What is expected
Only one portion of the data is to be written out: from the line bearing "eexists (m ++" through the line bearing "Lemma inserted_unique (l". Write it exactly as it appears.

Provided data
Lemma race_step_inv x y : race_step x y → race_inv x → race_inv y.
Proof.
  intros H Hi. destruct H as [e job key k v w l Hk He|k n X m c r w w' l1 l2 Hm|k n X m c r w w' l1 l2 Hm
    |w w' l Hw].
  - destruct Hi as (Hok & m & Hl & Hf & Hn). cbn [ra_world ra_attempts] in *. subst l. split; [done|].
    eexists (m ++ [(mkAttempt k 0 (enqueue_co e job key v), false)]).
    rewrite fmap_app, inserted_app. cbn. rewrite app_nil_r. split_and!; [done| |done].
    apply Forall_app. split; [done|]. apply Forall_singleton.
    split_and!; [by apply enqueue_careful|done|done].
  - apply (race_goes_on w w' l1 (mkAttempt k n (CoSync m c)) l2 n (c r)); [done|].
    intros i (Hc & H2 & _). destruct (Hc _ _ _ Hm) as (i' & Hs & Hc'). exists i'. split_and!; [done..|].
    intros Hn. cbn in H2. specialize (H2 Hn). subst i.
    destruct Hi as (Hok & _). by apply (Hs Hok).
  - apply (race_goes_on w w' l1 (mkAttempt k n (CoAwait m c)) l2 (S n) (woken r c)); [done|].
    intros i ([Hc0 Hc] & H2 & _). destruct (Hc _ _ _ Hm) as [Hdb Hc']. exists i.
    split_and!; [by apply keyed_same| |cbn in *; intros; destruct Hc0 as [->|[-> ?]]; done].
    intros w1 r1 w2 [= <- <-]. exists i. split; [by apply keyed_same|done].
  - destruct Hi as (Hok & m & Hl & Hf & Hn). cbn [ra_world ra_attempts] in *.
    assert (keys_ok (w_db w') ∧ keys_grow (w_db w) (w_db w')) as [Hok' Hg].
    { destruct Hw as [Hw|Hw]; [by eapply sql_step_keys|]. rewrite Hw. by split. }
    split; [done|]. exists m. split_and!; [done| |done]. eapply Forall_impl; [exact Hf|].
    intros x. by apply attempt_ok_grow.
Qed.

Lemma inserted_unique (l : list (attempt * bool)) i j t1 t2 :
  NoDup (inserted_keys l) → l !! i = Some (t1, true) → l !! j = Some (t2, true) → at_key t1 = at_key t2 → i = j.
Proof.
  revert i j. induction l as [|x l IH]; intros i j Hn Hi Hj Hk; [done|].
  rewrite inserted_cons in Hn. apply NoDup_app in Hn as (_ & Hd & Hn).
  assert (∀ n t, l !! n = Some (t, true) → at_key t ∈ inserted_keys l) as Hin.
  { intros n t Ht. apply list_elem_of_fmap. exists (t, true). split; [done|].
    apply list_elem_of_filter. split; [done|]. by eapply list_elem_of_lookup_2. }
  destruct i as [|i], j as [|j]; cbn in Hi, Hj; [done|..].
  - injection Hi as ->. exfalso. apply (Hd (at_key t1)); [by left|]. rewrite Hk. by eapply Hin.
  - injection Hj as ->. exfalso. apply (Hd (at_key t2)); [by left|]. rewrite <- Hk. by eapply Hin.
  - f_equal. by eapply IH.
Qed.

Exercise answer
    eexists (m ++ [(mkAttempt k 0 (enqueue_co e job key v), false)]).
    rewrite fmap_app, inserted_app. cbn. rewrite app_nil_r. split_and!; [done| |done].
    apply Forall_app. split; [done|]. apply Forall_singleton.
    split_and!; [by apply enqueue_careful|done|done].
  - apply (race_goes_on w w' l1 (mkAttempt k n (CoSync m c)) l2 n (c r)); [done|].
    intros i (Hc & H2 & _). destruct (Hc _ _ _ Hm) as (i' & Hs & Hc'). exists i'. split_and!; [done..|].
    intros Hn. cbn in H2. specialize (H2 Hn). subst i.
    destruct Hi as (Hok & _). by apply (Hs Hok).
  - apply (race_goes_on w w' l1 (mkAttempt k n (CoAwait m c)) l2 (S n) (woken r c)); [done|].
    intros i ([Hc0 Hc] & H2 & _). destruct (Hc _ _ _ Hm) as [Hdb Hc']. exists i.
    split_and!; [by apply keyed_same| |cbn in *; intros; destruct Hc0 as [->|[-> ?]]; done].
    intros w1 r1 w2 [= <- <-]. exists i. split; [by apply keyed_same|done].
  - destruct Hi as (Hok & m & Hl & Hf & Hn). cbn [ra_world ra_attempts] in *.
    assert (keys_ok (w_db w') ∧ keys_grow (w_db w) (w_db w')) as [Hok' Hg].
    { destruct Hw as [Hw|Hw]; [by eapply sql_step_keys|]. rewrite Hw. by split. }
    split; [done|]. exists m. split_and!; [done| |done]. eapply Forall_impl; [exact Hf|].
    intros x. by apply attempt_ok_grow.
Qed.

Lemma inserted_unique (l : list (attempt * bool)) i j t1 t2 :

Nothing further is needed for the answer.